Trump berada di pusaran penyelidikan tentang dugaan bahwa kampanye pilpres-nya pada 2016 berkonspirasi dengan Rusia untuk mempengaruhi pendukungnya.

 

Simak video pilihan berikut:


Media Negara Rusia

Demo kenaikan harga BBM di Prancis (17/11) (AP PHOTO)

Menurut Alliance for Securing Democracy, sebagian besar materi yang di-tweet berasal dari outlet media negara Rusia termasuk situs berita Sputnik, jaringan televisi RT, dan Ruptly --sebuah outlet berita video berbahasa Jerman yang dimiliki oleh RT. Masing-masing gerai itu tengah meliput gerakan gilets jaunes dari dekat selama beberapa pekan terakhir.

Sputnik dan RT telah melaporkan dalam beberapa hari terakhir bahwa sebagian besar polisi Perancis tidak lagi mendukung Macron dan berpihak pada para demonstran. Sumber mereka: perwakilan dari dua serikat polisi lokal yang bersama-sama memenangkan kurang dari 4 persen suara dalam pemilihan serikat buruh nasional bulan ini.

Sputnik dan RT juga telah menunjukkan video --yang dibagikan secara luas di media sosial Prancis-- bahwa polisi di kota barat daya Pau melepaskan helm mereka dalam apa yang digambarkan sebagai tanda solidaritas dengan para pemrotes. Polisi lokal dan wartawan media non-Rusia di tempat kejadian mengatakan uraian itu tidak benar.

Mereka mengatakan beberapa petugas telah secara singkat melepas helm mereka untuk berbicara dengan para demonstran sebelum mengenakan itu kembali.
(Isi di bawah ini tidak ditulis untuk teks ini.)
Lemma open_journal_ext l h : open_journal h -> Forall neutral l -> open_journal (l ++ h).
Proof.
  intros (mid & Hj & Hm) Hl. exists (journal l ++ mid)%list. rewrite journal_app, Hj, app_assoc.
  split; [done|]. apply Forall_app. split; [by apply neutral_journal|done].
Qed.

Lemma open_not_finished e h : open_journal h -> not_finished e h.
Proof.
  intros (mid & Hj & Hm). unfold not_finished. rewrite Hj, elem_of_app. intros [Hin|Hin].
  - rewrite Forall_forall in Hm. by specialize (Hm _ Hin).
  - by apply list_elem_of_singleton in Hin.
Qed.

Lemma counted_ext st l h : counted st h -> counted st (l ++ h).
Proof. intros [C1 C2 C3 C4]. constructor; [done..|]. intros [_ Hh]%Forall_app. auto. Qed.

Lemma reportable_ext st l h : reportable st h -> Forall neutral l -> reportable st (l ++ h).
Proof.
  intros [R1 R2] Hl. constructor; [by apply open_journal_ext|by apply counted_ext].
Qed.

Lemma state_ok_ext st l h : state_ok st h -> Forall neutral l -> state_ok st (l ++ h).
Proof.
  intros [S1 S2 S3 S4] Hl. destruct (neutral_counters l Hl) as (C1 & C2 & _).
  constructor; [by apply reportable_ext|..].
  - intros [_ Hh]%Forall_app. rewrite calls_app, C1. auto.
  - by rewrite fresh_app, C2.
  - by rewrite fresh_app, C2.
Qed.

Lemma all_emit_plain ty cid tn ti data : all (fun e => plain e /\ unstored e) (@emit Handler request ty cid tn ti data).
Proof.
  unfold emit, await. apply all_bind; [by apply (all_ask _ QUuid)|]. intros id.
  apply all_bind; [by apply (all_ask _ QNow)|]. intros at_. apply all_bind_lift. intros ev _.
  apply all_bind; [by apply (all_ask _ (QAppend ev))|]. intros r. apply all_lift.
Qed.

(** [_emit], with the run's own condition on events *)
Lemma wp_emit_run ty cid tn ti data h (R : unit -> hist -> Prop) (E : exn -> hist -> Prop) :
  (forall h', extends h h' [ty] -> (exists l, h' = (l ++ h)%list /\ Forall plain l) -> R tt h') ->
  (forall e h', extends h h' [] -> E e h') ->
  wp bounded (emit request ty cid tn ti data) h R E.
Proof.
  intros HR HE.
  assert (Hwp : wp (fun _ _ => True) (emit request ty cid tn ti data) h
    (fun _ h' => extends h h' [ty]) (fun _ h' => extends h h' [])) by (by apply wp_emit).
  apply (wp_and_all _ (fun e => plain e /\ unstored e)) in Hwp; [|apply all_emit_plain].
  apply (wp_change _ bounded (fun e => plain e /\ unstored e)) in Hwp; [|apply all_emit_plain|].
  - eapply (wp_mono bounded bounded); [done| | |exact Hwp]; [intros [] h' [? (l & -> & Hl)]|intros e h' [? _]]; auto.
    apply HR; [done|]. exists l. split; [done|]. eapply Forall_impl; [exact Hl|]. by intros e [].
  - intros h0 e [He Hs]. unfold bounded, plain, unstored in *. by destruct (projT1 e).
Qed.

Lemma open_journal_extends h h' : open_journal h -> extends h h' [] -> open_journal h'.
Proof. intros (mid & Hj & Hm) Hx. exists mid. by rewrite (extends_journal _ _ _ Hx), Hj. Qed.

(** ** Closing a run *)
Lemma wp_finish r h :
  open_journal h -> rr_run_id r = rq_run_id request -> (rr_status r = RUN_SUCCEEDED <-> rr_failure r = None) ->
  rr_iterations_used r <= iters -> (Forall honest h -> rr_tool_calls_used r <= limit) ->
  wp bounded (finish request r) h final_ok not_finished.
Proof.
  intros (mid & Hj & Hm) Hid Hout Hit Hcalls. unfold finish. apply wp_bind, wp_emit_run.
  - intros h' Hx _. constructor; [done..| |].
    + destruct Hx as (l & -> & _ & _). intros [_ Hh]%Forall_app. auto.
    + exists mid. by rewrite (extends_journal _ _ _ Hx), Hj.
  - intros e h' Hx. eapply open_not_finished, open_journal_extends; [|done]. by exists mid.
Qed.

Lemma run_result_Ok r r' :
  run_result r = Ok r' -> r' = r /\ (rr_status r = RUN_SUCCEEDED <-> rr_failure r = None).
Proof.
  unfold run_result. intros Hr. py_simpl. split; [done|].
  destruct (rr_failure r'), (rr_status r'); simpl in *; try done; split; done.
Qed.

Lemma wp_finish_with st status output f h :
  reportable st h -> wp bounded (finish_with request st status output f) h final_ok not_finished.
Proof.
  intros Hst. unfold finish_with, result.
  assert (Hopen : forall e l, Forall neutral l -> not_finished e (l ++ h)).
  { intros e l Hl. apply open_not_finished, open_journal_ext; [apply Hst|done]. }
  apply wp_bind, wp_bind, wp_lift; [intros safe_output _|intros e _; by apply (Hopen e [])].
  apply wp_bind, wp_neutral; [by apply all_call| |done]. intros now l Hl.
  apply wp_lift; [|intros e _; by apply Hopen]. intros r [-> Hout]%run_result_Ok.
  pose proof (reportable_ext st l h Hst Hl) as [R1 [_ R2 _ R3]]. apply wp_finish; [done..|apply R2|done].
Qed.
(* ===== verification/ActiveRuns.v ===== *)
(** * The table of active runs ([execution/runner.py], [_run] and [cancel])

    The table maps a key to the [_ActiveRun] object that the run itself holds
    too, so an entry is the index of a run.  Each critical section under
    [__active_lock] is one action of the system. *)
From S2P Require Import Prelude Scopes RunnerPolicy.
Open Scope string_scope.

Module ActiveRuns.

(** The type of [run_key] *)
Abbreviation Key := (ScopePath * string * string)%type.

(** Where a call of [_run] stands *)
Inductive phase : Type := Arriving | Live | Refused | Over.
#[global] Instance phase_eq_dec : EqDecision phase.
Proof. solve_decision. Defined.

(** A call of [_run]; [ar_cancel] is its [asyncio.Event]. *)
Record ActiveRun : Type := MkActiveRun {
  ar_key : Key;
  ar_phase : phase;
  ar_cancel : bool;
}.

Record Runner : Type := MkRunner {
  active : gmap Key nat;
  runs : list ActiveRun;
}.

Definition idle : Runner := MkRunner ∅ [].

Definition with_phase (p : phase) (r : ActiveRun) : ActiveRun := MkActiveRun (ar_key r) p (ar_cancel r).
Definition cancelled (r : ActiveRun) : ActiveRun := MkActiveRun (ar_key r) (ar_phase r) true.

(** [_run] is called: the event object is created. *)
Definition arrive (s : Runner) (k : Key) : Runner :=
  MkRunner (active s) (runs s ++ [MkActiveRun k Arriving false]).

(** The first critical section: conflict, or registration *)
Definition enter (s : Runner) (i : nat) (r : ActiveRun) : Runner :=
  match active s !! ar_key r with
  | Some _ => MkRunner (active s) (<[ i := with_phase Refused r ]> (runs s))
  | None => MkRunner (<[ ar_key r := i ]> (active s)) (<[ i := with_phase Live r ]> (runs s))
  end.

(** [cancel] *)
Definition cancel (s : Runner) (k : Key) : bool * Runner :=
  match active s !! k with
  | None => (false, s)
  | Some i => (true, MkRunner (active s) (alter cancelled i (runs s)))
  end.

(** The [finally] block, which only a registered run reaches *)
Definition leave (s : Runner) (i : nat) (r : ActiveRun) : Runner :=
  MkRunner (delete (ar_key r) (active s)) (<[ i := with_phase Over r ]> (runs s)).

(** Interleaved calls of [_run] and [cancel] *)
Inductive step : Runner -> Runner -> Prop :=
| st_arrive s k : step s (arrive s k)
| st_enter s i r : runs s !! i = Some r -> ar_phase r = Arriving -> step s (enter s i r)
| st_cancel s k : step s (cancel s k).2
| st_caller s i r : runs s !! i = Some r -> ar_phase r = Live ->
    step s (MkRunner (active s) (alter cancelled i (runs s)))
| st_leave s i r : runs s !! i = Some r -> ar_phase r = Live -> step s (leave s i r).

Inductive reachable : Runner -> Prop :=
| rc_idle : reachable idle
| rc_step s s' : reachable s -> step s s' -> reachable s'.

(** The table holds exactly the live runs. *)
Definition inv (s : Runner) : Prop :=
  forall k i, active s !! k = Some i <-> exists r, runs s !! i = Some r /\ ar_key r = k /\ ar_phase r = Live.

Lemma inv_alter s i : inv s -> inv (MkRunner (active s) (alter cancelled i (runs s))).
Proof.
  intros Hinv k j. rewrite (Hinv k j). simpl. destruct (decide (i = j)) as [<-|Hne].
  - rewrite list_lookup_alter_eq. destruct (runs s !! i) as [r|]; simpl.
    + split; intros (r' & [= <-] & Hk & Hp); [by exists (cancelled r)|by exists r].
    + split; by intros (r' & ? & _).
  - by rewrite list_lookup_alter_ne.
Qed.

Lemma inv_insert (s : Runner) (i : nat) (r : ActiveRun) (p : phase) (m : gmap Key nat) :
  inv s -> runs s !! i = Some r ->
  (forall (k : Key) (j : nat), m !! k = Some j <-> if decide (j = i) then ar_key r = k /\ p = Live else active s !! k = Some j) ->
  inv (MkRunner m (<[ i := with_phase p r ]> (runs s))).
Proof.
  intros Hinv Hr Hm k j. simpl. rewrite Hm. destruct (decide (j = i)) as [->|Hne].
  - rewrite list_lookup_insert_eq by (by eapply lookup_lt_Some). split.
    + intros [Hk Hp]. by eexists.
    + by intros (r' & [= <-] & Hk & Hp).
  - rewrite list_lookup_insert_ne by done. apply Hinv.
Qed.

Lemma inv_step s s' : inv s -> step s s' -> inv s'.
Proof.
  intros Hinv Hs. destruct Hs as [s k|s i r Hr Hp|s k|s i r Hr Hp|s i r Hr Hp].
  - intros k' j. simpl. rewrite (Hinv k' j). split.
    + intros (r & Hr & Hk & Hp). exists r. split; [by apply lookup_app_l_Some|done].
    + intros (r & [Hr|[_ Hr]]%lookup_app_Some & Hk & Hp); [by exists r|].
      apply list_lookup_singleton_Some in Hr as [_ <-]. done.
  - unfold enter. destruct (active s !! ar_key r) as [i'|] eqn:Ha; apply inv_insert; try done; intros k j.
    + destruct (decide (j = i)) as [->|Hne]; [|done]. split; [|by intros [_ [=]]].
      intros (r' & Hr' & _ & Hl)%Hinv. congruence.
    + destruct (decide (j = i)) as [->|Hne].
      * rewrite lookup_insert_Some. split; [|naive_solver]. intros [[Hk _]|[_ Hact]]; [done|].
        apply Hinv in Hact as (r' & Hr' & _ & Hl). congruence.
      * rewrite lookup_insert_Some. split; [naive_solver|]. intros Hact. right. split; [|done].
        intros <-. congruence.
  - unfold cancel. destruct (active s !! k); [by apply inv_alter|done].
  - by apply inv_alter.
  - unfold leave. apply inv_insert; [done..|]. intros k j. rewrite lookup_delete_Some.
    assert (Ha : active s !! ar_key r = Some i) by (apply Hinv; eauto).
    destruct (decide (j = i)) as [->|Hne].
    + split; [|by intros [_ [=]]]. intros [Hk Hact]. apply Hinv in Hact as (r' & Hr' & Hk' & _). congruence.
    + split; [by intros []|]. intros Hact. split; [|done]. intros <-. congruence.
Qed.

Lemma active_reachable_inv s : reachable s -> inv s.
Proof.
  induction 1 as [|s s' _ IH Hs]; [|by eapply inv_step].
  intros k i. simpl. rewrite lookup_empty. split; [done|]. by intros (r & [=] & _).
Qed.

(** ** Properties *)

(** Run identifiers are exclusive while a run lives: under every
    interleaving of calls, the table holds exactly the live runs, and no two
    live runs share scope path, principal and run id. *)
Theorem live_runs_are_exclusive s :
  reachable s ->
  (forall k, is_Some (active s !! k) <-> exists r, r ∈ runs s /\ ar_key r = k /\ ar_phase r = Live) /\
  (forall i j r r', runs s !! i = Some r -> runs s !! j = Some r' -> ar_phase r = Live -> ar_phase r' = Live ->
     ar_key r = ar_key r' -> i = j).
Proof.
  intros Hs%active_reachable_inv. split.
  - intros k. split.
    + intros [i (r & Hr & Hk & Hp)%Hs]. exists r. split; [by eapply list_elem_of_lookup_2|done].
    + intros (r & [i Hi]%list_elem_of_lookup & Hk & Hp). exists i. apply Hs. eauto.
  - intros i j r r' Hi Hj Hp Hp' Hk.
    assert (active s !! ar_key r = Some i) by (apply Hs; eauto).
    assert (active s !! ar_key r = Some j) by (apply Hs; eauto). congruence.
Qed.

(** Cancellation reaches its own run and nobody else's: [cancel] answers
    [True] exactly if the caller's scope path and principal own a live run with
    that id, and then sets the event of that run and changes no other run and
    no other part of the table. *)
Theorem cancel_is_confined_to_the_owner s scope run_id b s' :
  reachable s -> cancel s (run_key scope run_id) = (b, s') ->
  active s' = active s /\
  (b = true <-> exists r, r ∈ runs s /\ ar_phase r = Live /\ ar_key r = (rs_path scope, rs_principal_id scope, run_id)) /\
  forall i r, runs s !! i = Some r ->
    runs s' !! i = Some (if bool_decide (ar_phase r = Live /\ ar_key r = run_key scope run_id) then cancelled r else r).
Proof.
  intros Hs%active_reachable_inv Hc. unfold cancel in Hc. destruct (active s !! run_key scope run_id) as [i|] eqn:Ha; simplify_eq.
  - pose proof Ha as (r & Hr & Hk & Hp)%Hs. split_and!; [done| |].
    + split; [|done]. intros _. exists r. split_and!; [by eapply list_elem_of_lookup_2|done|exact Hk].
    + intros j r' Hr'. simpl. destruct (decide (i = j)) as [<-|Hne].
      * rewrite list_lookup_alter_eq, Hr'. simplify_eq. simpl. by rewrite bool_decide_true.
      * rewrite list_lookup_alter_ne, Hr' by done. rewrite bool_decide_false; [done|]. intros [Hp' Hk'].
        assert (active s !! run_key scope run_id = Some j) by (apply Hs; eauto). congruence.
  - split_and!; [done| |].
    + split; [done|]. intros (r & [i Hi]%list_elem_of_lookup & Hp & Hk).
      assert (active s' !! run_key scope run_id = Some i) by (apply Hs; eauto). congruence.
    + intros i r Hr. rewrite bool_decide_false; [done|]. intros [Hp Hk].
      assert (active s' !! run_key scope run_id = Some i) by (apply Hs; eauto). congruence.
Qed.

(** ** Two runs with the same id, of two principals; a third is refused. *)
Definition demo_scope (principal : string) : RequestScope :=
  MkRequestScope (MkScopePath PRODUCT (Some "acme") (Some "shop") None None) principal "cli" ∅ "chat" "req" "corr" None.
Definition demo_key (principal : string) : Key := run_key (demo_scope principal) "run-1".

Definition demo_runner : Runner :=
  let s := arrive (arrive (arrive idle (demo_key "ann")) (demo_key "bob")) (demo_key "ann") in
  let s := enter s 0 (MkActiveRun (demo_key "ann") Arriving false) in
  let s := enter s 1 (MkActiveRun (demo_key "bob") Arriving false) in
  enter s 2 (MkActiveRun (demo_key "ann") Arriving false).

Lemma demo_runner_reachable : reachable demo_runner.
Proof.
  unfold demo_runner. do 3 (eapply rc_step; [|apply st_enter; [vm_compute; reflexivity|reflexivity]]).
  do 3 (eapply rc_step; [|apply st_arrive]). constructor.
Qed.

Lemma live_runs_are_exclusive_witness :
  ar_phase <$> runs demo_runner = [Live; Live; Refused] /\
  forall i j r r', runs demo_runner !! i = Some r -> runs demo_runner !! j = Some r' ->
    ar_phase r = Live -> ar_phase r' = Live -> ar_key r = ar_key r' -> i = j.
Proof.
  split; [vm_compute; reflexivity|]. exact (proj2 (live_runs_are_exclusive demo_runner demo_runner_reachable)).
Defined.

Lemma cancel_is_confined_to_the_owner_witness :
  ar_cancel <$> runs (cancel demo_runner (demo_key "bob")).2 = [false; true; false] /\
  active (cancel demo_runner (demo_key "bob")).2 = active demo_runner.
Proof.
  split; [vm_compute; reflexivity|].
  apply (cancel_is_confined_to_the_owner demo_runner (demo_scope "bob") "run-1" (cancel demo_runner (demo_key "bob")).1).
  - apply demo_runner_reachable.
  - apply surjective_pairing.
Defined.
End ActiveRuns.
Sebagai tanggapan atas permintaan komentar dari Bloomberg, Sputnik kemudian mengoreksi artikelnya tentang polisi di Pau menunjukkan solidaritas dengan para pengunjuk rasa. Sputnik mengatakan, laporan "belum didukung oleh bukti sejauh ini."

RT mengatakan artikelnya tentang keberpihakan polisi dengan pengunjuk rasa, dibenarkan berdasarkan komentar kepala kepolisian lokal dan itu telah dikutip oleh outlet berita lainnya.

Presiden Prancis Emmanuel Macron mengeluh berulang kali selama kampanye pilpres 2017-nya bahwa media yang dikontrol Rusia menyebarkan berita palsu tentang dia, karena dia mengambil sikap yang lebih keras terhadap Rusia daripada saingan utamanya, Marine Le Pen dari Natonal Front berhaluan kanan dan François Fillon dari Repubilc Party berhaluan konservatif.